**Dataset:**
(** X15. After [crear_reserva_desde_admin] returns a reservation on a
    well-formed store, looking the new key up returns that reservation,
    its room is no longer available on the date nor offered by any
    hotel's availability query, the store invariant still holds, and the
    same request for an explicit room is now refused with the
    not-available outcome, writing nothing. *)
Theorem X15_crear_reserva_desde_admin_round_trip
    (huesped_id : Z) (fecha : Fecha) (cantidad hotel_id_ : Z)
    (habitacion_id : option Z) (w w' : Mundo) (r : Reserva) (texto : string) :
  invariante w ->
  crear_reserva_desde_admin huesped_id fecha cantidad hotel_id_ habitacion_id w
  = (Ok (Some r, texto), w') ->
  Reserva_get (sec_reserva w) w' = Ok r
  /\ invariante w'
  /\ (exists hab,
        In hab (habitaciones w') /\ habitacion r = Some (hab_id hab)
        /\ esta_disponible w hab fecha = true
        /\ esta_disponible w' hab fecha = false
        /\ forall hotel, ~ In hab (habitaciones_disponibles w' hotel (Some fecha)))
  /\ (verdadero habitacion_id = true ->
      crear_reserva_desde_admin huesped_id fecha cantidad hotel_id_ habitacion_id w'
      = (Ok (None, "La habitación seleccionada no está disponible"), w')).
Proof.
  intros Hinv Hrun.
  assert (Hinv' : invariante w').
  { replace w' with (snd (crear_reserva_desde_admin huesped_id fecha cantidad
                            hotel_id_ habitacion_id w)) by now rewrite Hrun.
    apply con_claves_nil. apply crear_reserva_desde_admin_conserva.
    now apply con_claves_nil. }
  destruct (crear_reserva_desde_admin_casos huesped_id fecha cantidad hotel_id_
              habitacion_id w)
    as [[e H]|[H|[H|[hu [hotel [hab [Ehu [Eho [Hin [Hd [Hexp [_ H]]]]]]]]]]]];
    rewrite H in Hrun; try discriminate Hrun.
  injection Hrun as <- <- <-.
  set (r := mkReserva (Some (sec_reserva w)) (hue_id hu) fecha cantidad
                      (Some (hab_id hab)) confirmada (ahora w) (ahora w) "") in *.
  set (w' := con_reservas w (reservas w ++ [r]) (sec_reserva w + 1)) in *.
  assert (Hocupada : esta_disponible w' hab fecha = false).
  { apply esta_disponible_false. exists r. apply reservas_de_In.
    cbn [reservas con_reservas w']. split; [apply in_app_iff; right; now left|].
    repeat split. now right. }
  split; [apply Reserva_get_nueva; [apply Hinv|reflexivity]|].
  split; [exact Hinv'|]. split.
  - exists hab. repeat split; auto.
    intros hotel0 Hc. rewrite habitaciones_disponibles_filter in Hc.
    apply filter_In in Hc. destruct Hc as [_ Hc]. congruence.
  - intros Hv. destruct (Hexp Hv) as [i [-> Hget]].
    apply (crear_reserva_desde_admin_ocupada w' huesped_id hotel_id_ i fecha
             cantidad hu hotel hab); auto.
    simpl in Hv. intros ->. discriminate Hv.
Qed.

Lemma X15_crear_reserva_desde_admin_witness :
  let r := mkReserva (Some 1) 1 200 2 (Some 2) confirmada 8640005 8640005 "" in
  let w' := snd (crear_reserva_desde_admin 1 200 2 1 (Some 2) mundo_capacidades) in
  Reserva_get (sec_reserva mundo_capacidades) w' = Ok r
  /\ invariante w'
  /\ (exists hab,
        In hab (habitaciones w') /\ habitacion r = Some (hab_id hab)
        /\ esta_disponible mundo_capacidades hab 200 = true
        /\ esta_disponible w' hab 200 = false
        /\ forall hotel, ~ In hab (habitaciones_disponibles w' hotel (Some 200)))
  /\ (verdadero (Some 2) = true ->
      crear_reserva_desde_admin 1 200 2 1 (Some 2) w'
      = (Ok (None, "La habitación seleccionada no está disponible"), w')).
Proof.
  intros r w'.
  apply (X15_crear_reserva_desde_admin_round_trip 1 200 2 1 (Some 2)
           mundo_capacidades w' r "Reserva creada exitosamente").
  - split; [split; [simpl; lia|split; [constructor|intros x []]]|].
    intros h fecha. simpl. lia.
  - reflexivity.
Defined.

(* ================================================================== *)
(** ** The guest submission: when it writes, and what it leaves *)
(* ================================================================== *)

Lemma resolver_huesped_habitaciones (f : Formulario) (w : Mundo) :
  habitaciones (snd (resolver_huesped f w)) = habitaciones w
  /\ mensajes (snd (resolver_huesped f w)) = mensajes w.
Proof.
  unfold resolver_huesped, Huesped_get_or_create. rewrite bind_eq.
  destruct (get "Huesped" _ (huespedes w)) as [hu|e].
  - cbn [fst snd negb].
    destruct (negb (String.eqb (nombre hu) (post_nombre f))
              || negb (String.eqb (telefono hu) (post_telefono f)));
      repeat split.
  - destruct e; repeat split.
Qed.

Lemma get_object_or_404_eq {A : Type} (modelo : string)
    (q : Mundo -> Resultado A) (w : Mundo) :
  get_object_or_404 modelo q w
  = (match q w with
     | Lanza (DoesNotExist _) => Lanza (Http404 modelo)
     | r => r
     end, w).
Proof. unfold get_object_or_404. now destruct (q w) as [a|[]]. Qed.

**What is needed:**
The data above should be copied out with complete accuracy.

**Exercise solution:**
(** X15. After [crear_reserva_desde_admin] returns a reservation on a
    well-formed store, looking the new key up returns that reservation,
    its room is no longer available on the date nor offered by any
    hotel's availability query, the store invariant still holds, and the
    same request for an explicit room is now refused with the
    not-available outcome, writing nothing. *)
Theorem X15_crear_reserva_desde_admin_round_trip
    (huesped_id : Z) (fecha : Fecha) (cantidad hotel_id_ : Z)
    (habitacion_id : option Z) (w w' : Mundo) (r : Reserva) (texto : string) :
  invariante w ->
  crear_reserva_desde_admin huesped_id fecha cantidad hotel_id_ habitacion_id w
  = (Ok (Some r, texto), w') ->
  Reserva_get (sec_reserva w) w' = Ok r
  /\ invariante w'
  /\ (exists hab,
        In hab (habitaciones w') /\ habitacion r = Some (hab_id hab)
        /\ esta_disponible w hab fecha = true
        /\ esta_disponible w' hab fecha = false
        /\ forall hotel, ~ In hab (habitaciones_disponibles w' hotel (Some fecha)))
  /\ (verdadero habitacion_id = true ->
      crear_reserva_desde_admin huesped_id fecha cantidad hotel_id_ habitacion_id w'
      = (Ok (None, "La habitación seleccionada no está disponible"), w')).
Proof.
  intros Hinv Hrun.
  assert (Hinv' : invariante w').
  { replace w' with (snd (crear_reserva_desde_admin huesped_id fecha cantidad
                            hotel_id_ habitacion_id w)) by now rewrite Hrun.
    apply con_claves_nil. apply crear_reserva_desde_admin_conserva.
    now apply con_claves_nil. }
  destruct (crear_reserva_desde_admin_casos huesped_id fecha cantidad hotel_id_
              habitacion_id w)
    as [[e H]|[H|[H|[hu [hotel [hab [Ehu [Eho [Hin [Hd [Hexp [_ H]]]]]]]]]]]];
    rewrite H in Hrun; try discriminate Hrun.
  injection Hrun as <- <- <-.
  set (r := mkReserva (Some (sec_reserva w)) (hue_id hu) fecha cantidad
                      (Some (hab_id hab)) confirmada (ahora w) (ahora w) "") in *.
  set (w' := con_reservas w (reservas w ++ [r]) (sec_reserva w + 1)) in *.
  assert (Hocupada : esta_disponible w' hab fecha = false).
  { apply esta_disponible_false. exists r. apply reservas_de_In.
    cbn [reservas con_reservas w']. split; [apply in_app_iff; right; now left|].
    repeat split. now right. }
  split; [apply Reserva_get_nueva; [apply Hinv|reflexivity]|].
  split; [exact Hinv'|]. split.
  - exists hab. repeat split; auto.
    intros hotel0 Hc. rewrite habitaciones_disponibles_filter in Hc.
    apply filter_In in Hc. destruct Hc as [_ Hc]. congruence.
  - intros Hv. destruct (Hexp Hv) as [i [-> Hget]].
    apply (crear_reserva_desde_admin_ocupada w' huesped_id hotel_id_ i fecha
             cantidad hu hotel hab); auto.
    simpl in Hv. intros ->. discriminate Hv.
Qed.

Lemma X15_crear_reserva_desde_admin_witness :
  let r := mkReserva (Some 1) 1 200 2 (Some 2) confirmada 8640005 8640005 "" in
  let w' := snd (crear_reserva_desde_admin 1 200 2 1 (Some 2) mundo_capacidades) in
  Reserva_get (sec_reserva mundo_capacidades) w' = Ok r
  /\ invariante w'
  /\ (exists hab,
        In hab (habitaciones w') /\ habitacion r = Some (hab_id hab)
        /\ esta_disponible mundo_capacidades hab 200 = true
        /\ esta_disponible w' hab 200 = false
        /\ forall hotel, ~ In hab (habitaciones_disponibles w' hotel (Some 200)))
  /\ (verdadero (Some 2) = true ->
      crear_reserva_desde_admin 1 200 2 1 (Some 2) w'
      = (Ok (None, "La habitación seleccionada no está disponible"), w')).
Proof.
  intros r w'.
  apply (X15_crear_reserva_desde_admin_round_trip 1 200 2 1 (Some 2)
           mundo_capacidades w' r "Reserva creada exitosamente").
  - split; [split; [simpl; lia|split; [constructor|intros x []]]|].
    intros h fecha. simpl. lia.
  - reflexivity.
Defined.

(* ================================================================== *)
(** ** The guest submission: when it writes, and what it leaves *)
(* ================================================================== *)

Lemma resolver_huesped_habitaciones (f : Formulario) (w : Mundo) :
  habitaciones (snd (resolver_huesped f w)) = habitaciones w
  /\ mensajes (snd (resolver_huesped f w)) = mensajes w.
Proof.
  unfold resolver_huesped, Huesped_get_or_create. rewrite bind_eq.
  destruct (get "Huesped" _ (huespedes w)) as [hu|e].
  - cbn [fst snd negb].
    destruct (negb (String.eqb (nombre hu) (post_nombre f))
              || negb (String.eqb (telefono hu) (post_telefono f)));
      repeat split.
  - destruct e; repeat split.
Qed.

Lemma get_object_or_404_eq {A : Type} (modelo : string)
    (q : Mundo -> Resultado A) (w : Mundo) :
  get_object_or_404 modelo q w
  = (match q w with
     | Lanza (DoesNotExist _) => Lanza (Http404 modelo)
     | r => r
     end, w).
Proof. unfold get_object_or_404. now destruct (q w) as [a|[]]. Qed.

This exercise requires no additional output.